The agency’s Department of Pesticide Regulation, in partnership with CDFA, held three public workshops this month “to hear ideas about how farming communities can transition away from the use of the pesticide chlorpyrifos,” according to a December press release.
 
The conversations, however, focused on how the agencies can better implement new pesticide regulations in the future. Some participants traveled hours to offer input on what was believed to be a list of suggested alternatives delivered by the Chlorpyrifos Alternatives Working Group, which the agencies had commissioned for that purpose.
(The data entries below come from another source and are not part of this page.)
(** * Verification of the Cython kernels [grayscale_cython] and [sum_of_squares]

    The two source files are embedded shallowly:

    - [image_cython.pyx]: the RGB to luma kernel.  Typed memoryviews are
      views (a base address and a shape) into one flat byte memory, so that
      aliasing between the two buffers, out-of-range indices (the function
      is compiled with [boundscheck(False)]) and the frame of the writes are
      all visible.  C doubles are Rocq's binary64 primitive floats.
    - [cython_demo.pyx]: the sum-of-squares accumulator, with the C widths
      of its variables ([int] and [long long]) written out on [Z]. *)

From Stdlib Require Import ZArith Lia Floats Strings.Byte.
From stdpp Require Import base tactics option list.

#[local] Set Warnings "-inexact-float".
#[local] Open Scope Z_scope.

(** ** C integer types *)

Module CInt.

(** Two's-complement reduction of a mathematical integer to [w] bits. *)
Definition wrap (w : Z) (z : Z) : Z :=
  (z + 2 ^ (w - 1)) mod 2 ^ w - 2 ^ (w - 1).

(** [int] is 32 bits wide and [long long] is 64 bits wide. *)
Definition int (z : Z) : Z := wrap 32 z.
Definition long_long (z : Z) : Z := wrap 64 z.

Definition INT_MAX : Z := 2 ^ 31 - 1.
Definition INT_MIN : Z := - 2 ^ 31.

End CInt.

(** ** C doubles and the conversions the kernel performs *)

Module CDouble.

Abbreviation uchar := Byte.byte.

Definition uchar_val (c : uchar) : Z := Z.of_N (Byte.to_N c).

(** The usual arithmetic conversion of an [unsigned char] operand of a
    multiplication by a double constant: exact. *)
Definition of_uchar (c : uchar) : float :=
  PrimFloat.of_uint63 (Uint63.of_Z (uchar_val c)).

(** The integral part of a double: the fractional part is discarded
    (truncation toward zero).  Infinities and NaN have none. *)
Definition int_part (f : float) : option Z :=
  match Prim2SF f with
  | S754_zero _ => Some 0
  | S754_finite s m e =>
      let a := Z.shiftl (Z.pos m) e in
      Some (if s then - a else a)
  | S754_infinity _ | S754_nan => None
  end.

(** The cast [(unsigned char) f] of a double: defined when the integral
    part is representable in 8 bits, undefined ([None]) otherwise. *)
Definition to_uchar (f : float) : option uchar :=
  match int_part f with
  | Some z => if 0 <=? z then Byte.of_N (Z.to_N z) else None
  | None => None
  end.

(** A test on the double itself that the cast is defined: [-1 < f < 256]. *)
Definition castable (f : float) : bool :=
  (PrimFloat.ltb (-1)%float f && PrimFloat.ltb f 256%float)%bool.

End CDouble.

Import CDouble.

(** ** The per-pixel expression of [grayscale_cython]

    [source_image[y, x, 0] * 0.299 + source_image[y, x, 1] * 0.587 +
     source_image[y, x, 2] * 0.114], evaluated left to right in double
    precision. *)
Definition luma (r g b : uchar) : float :=
  (of_uchar r * 0.299 + of_uchar g * 0.587 + of_uchar b * 0.114)%float.

(** ** Memory and typed memoryviews

    One flat byte memory holds every buffer.  A load or a store outside
    the memory is undefined behaviour, modelled by [None]. *)

Module Memory.

Abbreviation mem := (list uchar).

Definition load (m : mem) (a : nat) : option uchar := m !! a.

Definition store (m : mem) (a : nat) (v : uchar) : option mem :=
  if decide (a < length m)%nat then Some (<[a := v]> m) else None.

End Memory.

Import Memory.

(** [unsigned char[:, :, ::1]]: the address of the first element and the
    extent of each of the three dimensions.  The buffers are packed and
    row-major (no padding between rows or pixels). *)
Record view3 : Type := View3 {
  v3_data : nat;
  v3_shape0 : nat;
  v3_shape1 : nat;
  v3_shape2 : nat
}.

(** [unsigned char[:, ::1]]. *)
Record view2 : Type := View2 {
  v2_data : nat;
  v2_shape0 : nat;
  v2_shape1 : nat
}.

(** The address an index expression denotes.  With [boundscheck(False)]
    and [wraparound(False)] it is computed from the indices as they are,
    whether or not they lie inside the view's shape. *)
Definition elem3 (v : view3) (y x c : nat) : nat :=
  (v3_data v + (y * v3_shape1 v + x) * v3_shape2 v + c)%nat.

Definition elem2 (v : view2) (y x : nat) : nat :=
  (v2_data v + y * v2_shape1 v + x)%nat.

(** ** [grayscale_cython] *)

(** [for i in l: body], threading the memory; it stops at the first
    undefined step. *)
Fixpoint for_each {A : Type} (body : A -> mem -> option mem) (l : list A)
    (m : mem) : option mem :=
  match l with
  | [] => Some m
  | i :: l' =>
      match body i m with
      | Some m' => for_each body l' m'
      | None => None
      end
  end.

(** [range(n)] for a C [int] bound [n]. *)
Definition range (n : Z) : list nat := seq 0 (Z.to_nat n).

(** The loop body, lines 22 to 26: three loads, the weighted sum, the
    conversion to [unsigned char] and the store into [dest_image[y, x]].
    The call [int(...)] of a C double whose result goes into an
    [unsigned char] element is compiled to the C cast of the double. *)
Definition pixel (source_image : view3) (dest_image : view2) (y x : nat)
    (m : mem) : option mem :=
  r ← load m (elem3 source_image y x 0);
  g ← load m (elem3 source_image y x 1);
  b ← load m (elem3 source_image y x 2);
  v ← to_uchar (luma r g b);
  store m (elem2 dest_image y x) v.

(** [cdef int width = source_image.shape[1]]: a [Py_ssize_t] narrowed to
    a C [int]. *)
Definition width_of (source_image : view3) : Z :=
  CInt.int (Z.of_nat (v3_shape1 source_image)).

Definition height_of (source_image : view3) : Z :=
  CInt.int (Z.of_nat (v3_shape0 source_image)).

(** The inner loop over the columns of row [y]. *)
Definition row_loop (source_image : view3) (dest_image : view2) (y : nat)
    (m : mem) : option mem :=
  for_each (fun x => pixel source_image dest_image y x)
    (range (width_of source_image)) m.

(** The rows [rows] converted one after the other. *)
Definition rows_loop (source_image : view3) (dest_image : view2)
    (rows : list nat) (m : mem) : option mem :=
  for_each (fun y => row_loop source_image dest_image y) rows m.

(** The function, run by one thread: the memory after the call, or [None]
    when the call has undefined behaviour.  It has no other outcome: the
    body raises no exception. *)
Definition grayscale_cython (source_image : view3) (dest_image : view2)
    (m : mem) : option mem :=
  let height := height_of source_image in
  rows_loop source_image dest_image (range height) m.

(** *** The [prange] loop run by several workers

    A static schedule gives each worker one contiguous chunk of rows.  A
    worker is the sequence of the iterations [(y, x)] it still has to run;
    an execution of the team is an interleaving of these sequences, one
    iteration (its loads and its single byte store) at a time. *)

(** The iterations of the rows [lo, lo + n), in program order. *)
Definition chunk_iterations (source_image : view3) (lo n : nat)
    : list (nat * nat) :=
  flat_map (fun y => map (fun x => (y, x)) (range (width_of source_image)))
    (seq lo n).

(** The chunks [(lo, n)] of a partition given by its chunk sizes. *)
Fixpoint chunks (lo : nat) (sizes : list nat) : list (nat * nat) :=
  match sizes with
  | [] => []
  | n :: sizes' => (lo, n) :: chunks (lo + n) sizes'
  end.

Definition workers (source_image : view3) (sizes : list nat)
    : list (list (nat * nat)) :=
  map (fun c => chunk_iterations source_image (fst c) (snd c)) (chunks 0 sizes).

Inductive interleaving {A : Type} : list (list A) -> list A -> Prop :=
| interleaving_done (ts : list (list A)) :
    Forall (fun t => t = []) ts -> interleaving ts []
| interleaving_step (ts1 ts2 : list (list A)) (a : A) (t : list A) (tr : list A) :
    interleaving (ts1 ++ t :: ts2) tr ->
    interleaving (ts1 ++ (a :: t) :: ts2) (a :: tr).

(** The memory after the iterations [tr] have run in that order. *)
Definition run_iterations (source_image : view3) (dest_image : view2)
    (tr : list (nat * nat)) (m : mem) : option mem :=
  for_each (fun p => pixel source_image dest_image (fst p) (snd p)) tr m.

(** *** The workers at the granularity of single memory accesses

    A worker inside an iteration has loaded none, one, two or all three
    samples of its pixel; each load and the final store is one step on the
    shared memory, and a schedule names the worker that takes the next
    step. *)
Inductive stage : Type :=
| Load_r
| Load_g (r : uchar)
| Load_b (r g : uchar)
| Store_gray (r g b : uchar).

Record worker : Type := Worker {
  w_stage : stage;
  w_todo : list (nat * nat)
}.

Definition worker_step (source_image : view3) (dest_image : view2)
    (w : worker) (m : mem) : option (worker * mem) :=
  match w_todo w with
  | [] => Some (w, m)
  | (y, x) :: rest =>
      match w_stage w with
      | Load_r =>
          r ← load m (elem3 source_image y x 0);
          Some (Worker (Load_g r) (w_todo w), m)
      | Load_g r =>
          g ← load m (elem3 source_image y x 1);
          Some (Worker (Load_b r g) (w_todo w), m)
      | Load_b r g =>
          b ← load m (elem3 source_image y x 2);
          Some (Worker (Store_gray r g b) (w_todo w), m)
      | Store_gray r g b =>
          v ← to_uchar (luma r g b);
          m' ← store m (elem2 dest_image y x) v;
          Some (Worker Load_r rest, m')
      end
  end.

(** Worker [i] takes a step; a worker that has finished, or an index that
    names no worker, leaves the state as it is. *)
Definition team_step (source_image : view3) (dest_image : view2) (i : nat)
    (st : list worker * mem) : option (list worker * mem) :=
  match fst st !! i with
  | None => Some st
  | Some w =>
      match worker_step source_image dest_image w (snd st) with
      | Some (w', m') => Some (<[i := w']> (fst st), m')
      | None => None
      end
  end.

Fixpoint team_run (source_image : view3) (dest_image : view2)
    (schedule : list nat) (st : list worker * mem)
    : option (list worker * mem) :=
  match schedule with
  | [] => Some st
  | i :: schedule' =>
      match team_step source_image dest_image i st with
      | Some st' => team_run source_image dest_image schedule' st'
      | None => None
      end
  end.

(** The team at the start of the loop, and a team that has finished. *)
Definition team (source_image : view3) (sizes : list nat) : list worker :=
  map (Worker Load_r) (workers source_image sizes).

Definition finished (ws : list worker) : Prop :=
  Forall (fun w => w_todo w = []) ws.

(** *** Reading the two images out of the memory *)

(** The value the loop body computes for pixel [(y, x)] from memory [m]. *)
Definition gray_of (source_image : view3) (m : mem) (y x : nat) : option uchar :=
  r ← load m (elem3 source_image y x 0);
  g ← load m (elem3 source_image y x 1);
  b ← load m (elem3 source_image y x 2);
  to_uchar (luma r g b).

Definition size3 (v : view3) : nat := (v3_shape0 v * v3_shape1 v * v3_shape2 v)%nat.
Definition size2 (v : view2) : nat := (v2_shape0 v * v2_shape1 v)%nat.

(** The preconditions of a call: a three-channel source, both buffers
    inside the memory and occupying disjoint address ranges, and extents
    that fit the C [int] variables holding them. *)
Record call_ok (m : mem) (source_image : view3) (dest_image : view2) : Prop := {
  ok_channels : v3_shape2 source_image = 3%nat;
  ok_source : (v3_data source_image + size3 source_image <= length m)%nat;
  ok_dest : (v2_data dest_image + size2 dest_image <= length m)%nat;
  ok_disjoint :
    (v3_data source_image + size3 source_image <= v2_data dest_image
     \/ v2_data dest_image + size2 dest_image <= v3_data source_image)%nat;
  ok_height : Z.of_nat (v3_shape0 source_image) <= CInt.INT_MAX;
  ok_width : Z.of_nat (v3_shape1 source_image) <= CInt.INT_MAX
}.

(** The preconditions as the contract words them, with no bound on the
    extents: [call_ok] without its last two fields. *)
Record contract (m : mem) (source_image : view3) (dest_image : view2) : Prop := {
  ct_channels : v3_shape2 source_image = 3%nat;
  ct_source : (v3_data source_image + size3 source_image <= length m)%nat;
  ct_dest : (v2_data dest_image + size2 dest_image <= length m)%nat;
  ct_disjoint :
    (v3_data source_image + size3 source_image <= v2_data dest_image
     \/ v2_data dest_image + size2 dest_image <= v3_data source_image)%nat
}.

(** The destination covers the source: at least as many rows and columns. *)
Definition covers (source_image : view3) (dest_image : view2) : Prop :=
  (v3_shape0 source_image <= v2_shape0 dest_image)%nat
  /\ (v3_shape1 source_image <= v2_shape1 dest_image)%nat.

Definition same_extent (source_image : view3) (dest_image : view2) : Prop :=
  v2_shape0 dest_image = v3_shape0 source_image
  /\ v2_shape1 dest_image = v3_shape1 source_image.

(** The pixel [p = (y, x)] lies in the extent of the source. *)
Definition in_extent (source_image : view3) (p : nat * nat) : Prop :=
  (fst p < v3_shape0 source_image)%nat /\ (snd p < v3_shape1 source_image)%nat.

(** The address iteration [p = (y, x)] stores to. *)
Definition dest_addr (dest_image : view2) (p : nat * nat) : nat :=
  elem2 dest_image (fst p) (snd p).
(** C8 on a point sent to EPSG:3857. *)
Lemma transform_keeps_wgs84_geometry_witness :
  exists out, transform (sample_engine [])
                [("geojson", point_json (JFloat 30.0) (JFloat 60.0)); ("to_epsg", JInt 3857)] = Ok out /\
  exists to_epsg geom,
    py_int (JInt 3857) = Ok to_epsg /\
    parse_geojson_geometry (fun _ => None) (point_json (JFloat 30.0) (JFloat 60.0)) = Ok geom.
Proof.
  eexists; split; [vm_compute; reflexivity|].
  destruct (transform_keeps_wgs84_geometry (sample_engine [])
              [("geojson", point_json (JFloat 30.0) (JFloat 60.0)); ("to_epsg", JInt 3857)]
              _ eq_refl) as (z & g & Hz & _ & Hg & _).
  exists z, g. split; [exact Hz|exact Hg].
Defined.

(** C2 on ids matching no stored row, and on a request with neither source. *)
Lemma union_not_found_vs_missing_witness :
  union_polygons (sample_engine []) [("region_ids", JList [JInt 999])] =
    Exn (HTTPException 404 "No geometries found for given region_ids") /\
  union_polygons (sample_engine []) [("geoms", JList [])] =
    Exn (HTTPException 400 "Provide region_ids or geoms").
Proof.
  split.
  - apply (proj1 (proj2 (union_not_found_vs_missing (sample_engine [])
                           [("region_ids", JList [JInt 999])]))); reflexivity.
  - apply (proj2 (proj2 (union_not_found_vs_missing (sample_engine [])
                           [("geoms", JList [])]))); reflexivity.
Defined.

(** /q/intersection on two equal points: their intersection is the point,
    of area 0. *)
Lemma intersection_answers_witness :
  exists out,
    intersection (sample_engine [])
      [("a", point_json (JFloat 1) (JFloat 1)); ("b", point_json (JFloat 1) (JFloat 1))] = Ok out /\
    ((is_none (point_json (JFloat 1) (JFloat 1)) = true /\
      out = JDict [("type", JStr "Feature"); ("geometry", JNull);
                   ("properties", JDict [("area_m2", JFloat 0)])]) \/
     (is_none (point_json (JFloat 1) (JFloat 1)) = false /\ exists x, Some 0%float = Some x /\
      out = feature (point_json (JFloat 1) (JFloat 1)) (JDict [("area_m2", JFloat x)]))).
Proof.
  apply (intersection_answers (sample_engine [])
           [("a", point_json (JFloat 1) (JFloat 1)); ("b", point_json (JFloat 1) (JFloat 1))]
           (point_json (JFloat 1) (JFloat 1)) (point_json (JFloat 1) (JFloat 1))
           (point_json (JFloat 1) (JFloat 1)) (Some 0%float));
    vm_compute; reflexivity.
Defined.

(** C9 on [source = "Regions"] and on [source = 5]. *)
Lemma source_selects_table_witness :
  (exists src, source_of [("source", JStr "Regions")] = Ok src /\
     table_of (sample_engine []) src = REGIONS_TABLE (sample_engine [])) /\
  source_of [("source", JInt 5)] = Exn (AttributeError "object has no attribute 'lower'").
Proof.
  split.
  - apply (proj1 (proj2 (source_selects_table (sample_engine []) [("source", JStr "Regions")]))
             "Regions"); reflexivity.
  - apply (proj1 (proj2 (proj2 (source_selects_table (sample_engine []) [("source", JInt 5)]))));
      reflexivity.
Defined.

(** C10 on [k = "abc"] with no [lon]/[lat], and on the float 2.5. *)
Lemma limit_k_coerced_before_lonlat_witness :
  (knn (sample_engine []) [("k", JStr "abc")] = Exn (ValueError "invalid literal for int() with base 10") /\
   http_status (knn (sample_engine []) [("k", JStr "abc")]) = 500) /\
  py_int (JFloat 2.5%float) = Ok 2.
Proof.
  split.
  - apply (proj1 (proj2 (limit_k_coerced_before_lonlat (sample_engine []) [("k", JStr "abc")]))).
    reflexivity.
  - rewrite (proj1 (proj2 (proj2 (limit_k_coerced_before_lonlat (sample_engine []) [])))
               2.5%float (5 * 2 ^ 50) (2 ^ 51)); [reflexivity|].
    vm_compute; reflexivity.
Defined.

(** C4 on the two features of the counterexample: the within-distance answer
    is sorted by [dist_m]; the KNN answer is the first two rows by [<->]. *)
Lemma distance_answers_order_witness :
  sql_order_by_ok (sample_engine [feat_A; feat_B]) /\
  (exists out, within_distance (sample_engine [feat_A; feat_B])
                 [("lon", JFloat 30.0); ("lat", JFloat 60.0); ("radius_m", JFloat 1000.0)] = Ok out /\
     List.length (fc_features out) = 2%nat /\
     StronglySorted (fun a b => sql_key (feature_dist a) <= sql_key (feature_dist b))
                    (fc_features out)) /\
  (exists out, knn (sample_engine [feat_A; feat_B]) knn_request = Ok out /\
     exists pt k, k = 2 /\
       fc_features out = map (dist_feature (sample_engine [feat_A; feat_B]) pt)
         (filter has_geom (firstn (Z.to_nat k)
            (order_by (sample_engine [feat_A; feat_B])
                      (knn_key (sample_engine [feat_A; feat_B]) pt) [feat_A; feat_B])))).
Proof.
  pose proof (sample_engine_order_ok [feat_A; feat_B]) as Hord.
  destruct (distance_answers_order (sample_engine [feat_A; feat_B]) Hord) as [Hw Hk].
  split; [exact Hord|split].
  - assert (Hn : match within_distance (sample_engine [feat_A; feat_B])
                         [("lon", JFloat 30.0); ("lat", JFloat 60.0); ("radius_m", JFloat 1000.0)]
                 with Ok o => List.length (fc_features o) | Exn _ => 0%nat end = 2%nat)
      by (vm_compute; reflexivity).
    destruct (within_distance _ _) as [out|e] eqn:Hwd; [|discriminate Hn].
    exists out. split; [reflexivity|]. split; [exact Hn|]. exact (Hw _ _ Hwd).
  - assert (Hok : is_exn (knn (sample_engine [feat_A; feat_B]) knn_request) = false)
      by (vm_compute; reflexivity).
    destruct (knn _ _) as [out|e] eqn:Hkn; [|discriminate Hok].
    exists out. split; [reflexivity|].
    destruct (Hk knn_request out Hkn) as (pt & k & _ & Hkk & _ & _ & Hf & _).
    vm_compute in Hkk. injection Hkk as <-.
    exists pt, 2. split; [reflexivity|exact Hf].
Defined.
(** ** Further properties of the handlers *)

Lemma filterM_filter {A} (p : A -> res bool) (l r : list A) :
  filterM p l = Ok r ->
  r = filter (fun x => match p x with Ok b => b | Exn _ => false end) l.
Proof.
  revert r; induction l as [|x l IH]; intros r H; simpl in *.
  - injection H as <-. reflexivity.
  - unfold bind in H. destruct (p x) as [b|e]; [|discriminate H].
    destruct (filterM p l) as [r'|e]; [|discriminate H].
    injection H as <-. rewrite (IH r' eq_refl). destruct b; reflexivity.
Qed.

Lemma filterM_exn {A} (p : A -> res bool) (l : list A) (e : exc) :
  filterM p l = Exn e -> exists x, In x l /\ p x = Exn e.
Proof.
  induction l as [|x l IH]; simpl; intros H; [discriminate H|].
  unfold bind in H. destruct (p x) as [b|e'] eqn:Hp.
  - destruct (filterM p l) as [r|e'']; [discriminate H|].
    injection H as ->. destruct (IH eq_refl) as [y [Hy Hpy]]. exists y; auto.
  - injection H as ->. exists x; auto.
Qed.

Lemma mapM_exn {A B} (f : A -> res B) (l : list A) (e : exc) :
  mapM f l = Exn e -> exists x, In x l /\ f x = Exn e.
Proof.
  induction l as [|x l IH]; simpl; intros H; [discriminate H|].
  unfold bind in H. destruct (f x) as [y|e'] eqn:Hf.
  - destruct (mapM f l) as [r|e'']; [discriminate H|].
    injection H as ->. destruct (IH eq_refl) as [z [Hz Hfz]]. exists z; auto.
  - injection H as ->. exists x; auto.
Qed.

Lemma mapM_some_exn {A B} (f : A -> res B) (l : list A) :
  Exists (fun x => is_exn (f x) = true) l -> is_exn (mapM f l) = true.
Proof.
  induction 1 as [x l Hx|x l _ IH]; simpl; unfold bind.
  - destruct (f x); [discriminate Hx|reflexivity].
  - destruct (f x); [|reflexivity]. destruct (mapM f l); [discriminate IH|reflexivity].
Qed.

Lemma Permutation_filter_length {A} (p : A -> bool) (l l' : list A) :
  Permutation l l' -> List.length (filter p l) = List.length (filter p l').
Proof.
  induction 1; simpl.
  - reflexivity.
  - destruct (p x); simpl; congruence.
  - destruct (p x), (p y); reflexivity.
  - congruence.
Qed.

Lemma filter_all {A} (p : A -> bool) (l : list A) :
  (forall x, In x l -> p x = true) -> filter p l = l.
Proof.
  induction l as [|x l IH]; simpl; intros H; [reflexivity|].
  rewrite (H x (or_introl eq_refl)). f_equal. apply IH. auto.
Qed.

Lemma digits2_pos_bound (m : positive) : Zpos m < 2 ^ Zpos (SpecFloat.digits2_pos m).
Proof.
  induction m as [m IH|m IH|]; simpl SpecFloat.digits2_pos.
  - rewrite Pos2Z.inj_succ, Z.pow_succ_r by lia. rewrite Pos2Z.inj_xI. lia.
  - rewrite Pos2Z.inj_succ, Z.pow_succ_r by lia. rewrite Pos2Z.inj_xO. lia.
  - simpl. lia.
Qed.

(** Every float8 sorts before NULL. *)
Lemma float8_key_lt_null (f : float) : float8_key f < 2 ^ 2400.
Proof.
  unfold float8_key. pose proof (Prim2SF_valid f) as Hv.
  destruct (Prim2SF f) as [s|s| |s m e]; simpl in Hv.
  - lia.
  - destruct s; [lia|]. apply Z.pow_lt_mono_r; lia.
  - apply Z.pow_lt_mono_r; lia.
  - unfold SpecFloat.bounded, SpecFloat.canonical_mantissa, SpecFloat.fexp,
      SpecFloat.emin in Hv.
    apply andb_prop in Hv as [Hc He]. apply Z.eqb_eq in Hc. apply Z.leb_le in He.
    pose proof (digits2_pos_bound m) as Hm.
    set (d := Zpos (SpecFloat.digits2_pos m)) in *.
    unfold FloatOps.prec, FloatOps.emax in Hc, He.
    change IntDef.Z.max with Z.max in Hc.
    assert (Hd : d <= 53) by (pose proof (Z.le_max_l (d + e - 53) (3 - 1024 - 53)); lia).
    assert (Hlt : Zpos m * 2 ^ (e + 1074) < 2 ^ 2400).
    { destruct (Z.leb_spec 0 (e + 1074)) as [H0|H0].
      - apply Z.lt_le_trans with (2 ^ d * 2 ^ (e + 1074)).
        + apply Z.mul_lt_mono_pos_r; [apply Z.pow_pos_nonneg; lia|exact Hm].
        + rewrite <- Z.pow_add_r by lia. apply Z.pow_le_mono_r; lia.
      - rewrite (Z.pow_neg_r 2 (e + 1074)) by lia. rewrite Z.mul_0_r.
        apply Z.pow_pos_nonneg; lia. }
    destruct s; lia.
Qed.

Lemma sql_key_null_last (k : option float) :
  sql_key None <= sql_key k -> k = None.
Proof.
  destruct k as [f|]; [|reflexivity]. simpl. pose proof (float8_key_lt_null f). lia.
Qed.

Lemma filter_none {A} (p : A -> bool) (l : list A) :
  (forall x, In x l -> p x = false) -> filter p l = [].
Proof.
  induction l as [|x l IH]; simpl; intros H; [reflexivity|].
  rewrite (H x (or_introl eq_refl)). apply IH. auto.
Qed.

(** In a list sorted with NULLs last, the rows with a key come first. *)
Lemma sorted_nulls_last_firstn {A} (k : A -> option float) (p : A -> bool) (l : list A) (n : nat) :
  (forall x, p x = true <-> k x <> None) ->
  StronglySorted (fun a b => sql_key (k a) <= sql_key (k b)) l ->
  List.length (filter p (firstn n l)) = Nat.min n (List.length (filter p l)).
Proof.
  intros Hp. revert n; induction l as [|a l IH]; intros n Hs.
  - rewrite firstn_nil. simpl. lia.
  - apply StronglySorted_inv in Hs as [Hs Hf].
    destruct n as [|n]; [reflexivity|]. simpl.
    destruct (p a) eqn:Ha.
    + simpl. rewrite IH by exact Hs. lia.
    + assert (Hka : k a = None).
      { destruct (k a) eqn:E; [|reflexivity]. exfalso.
        assert (p a = true) by (apply Hp; congruence). congruence. }
      assert (Hnone : forall b, In b l -> p b = false).
      { intros b Hb. rewrite Forall_forall in Hf. specialize (Hf b Hb).
        rewrite Hka in Hf. apply sql_key_null_last in Hf.
        destruct (p b) eqn:Hpb; [|reflexivity]. apply Hp in Hpb. congruence. }
      rewrite (filter_none p (firstn n l)), (filter_none p l); [simpl; lia|exact Hnone|].
      intros b Hb. apply Hnone. eapply in_firstn_in; exact Hb.
Qed.
(** * remoteForS3: the S3 adapter of remotely-save

    A shallow embedding of [src/remoteForS3.ts].  The asynchronous functions
    of the module are written in a small monad that threads the state of the
    outside world (bucket, vault, cipher) and records every request handed to
    the S3 client, so that statements about "what is sent to the remote" are
    statements about that record. *)

From Stdlib Require Import String Ascii List ZArith Bool Arith Lia DecimalString.
Import ListNotations.
Open Scope string_scope.

(** ** JavaScript values used by the module *)

(** [ArrayBuffer] and [Buffer] contents. *)
Definition ArrayBuffer := list Byte.byte.

(** [String.prototype.endsWith]. *)
Definition endsWith (s suffix : string) : bool :=
  let n := String.length s in
  let m := String.length suffix in
  (m <=? n)%nat && String.eqb (substring (n - m) m s) suffix.

(** Truthiness of a [boolean | undefined]. *)
Definition truthy (b : option bool) : bool :=
  match b with Some true => true | _ => false end.

(** [x || d] for [x : string | false | undefined]: the empty string is falsy
    as well. *)
Definition or_else (x : option string) (d : string) : string :=
  match x with
  | Some s => if String.eqb s "" then d else s
  | None => d
  end.

(** [t === undefined || t === ""]. *)
Definition undefinedOrEmpty (t : option string) : bool :=
  match t with
  | None => true
  | Some s => String.eqb s ""
  end.

(** What a [throw] carries: the two constructors the module itself uses;
    collaborators reject with values of the same type. *)
Inductive JsError : Type :=
| Error (msg : string)
| TypeError (msg : string).

(** ** Data model *)

(** [S3Config] of baseTypes. *)
Record S3Config : Type := {
  s3Endpoint : string;
  s3Region : string;
  s3AccessKeyID : string;
  s3SecretAccessKey : string;
  s3BucketName : string
}.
Instead, the moderator of the workshops, Joseph McIntyre, whose company Ag Innovations is also facilitating the working group, announced the recommendations would not come until April.
 
This led to harsh criticism from Roger Isom, the CEO and President of the Western Agricultural Processors Association (WAPA), who called the Fresno workshop “an utter farce” and “a complete travesty,” in a WAPA statement. Isom said it served only for the agencies to check a box on outreach and for environmental activists to “lambast farmers with accusations of corporate greed and spraying indiscriminately.” He was angered the workshops did not “solve the immediate problem of the loss of chlorpyrifos in the short term.”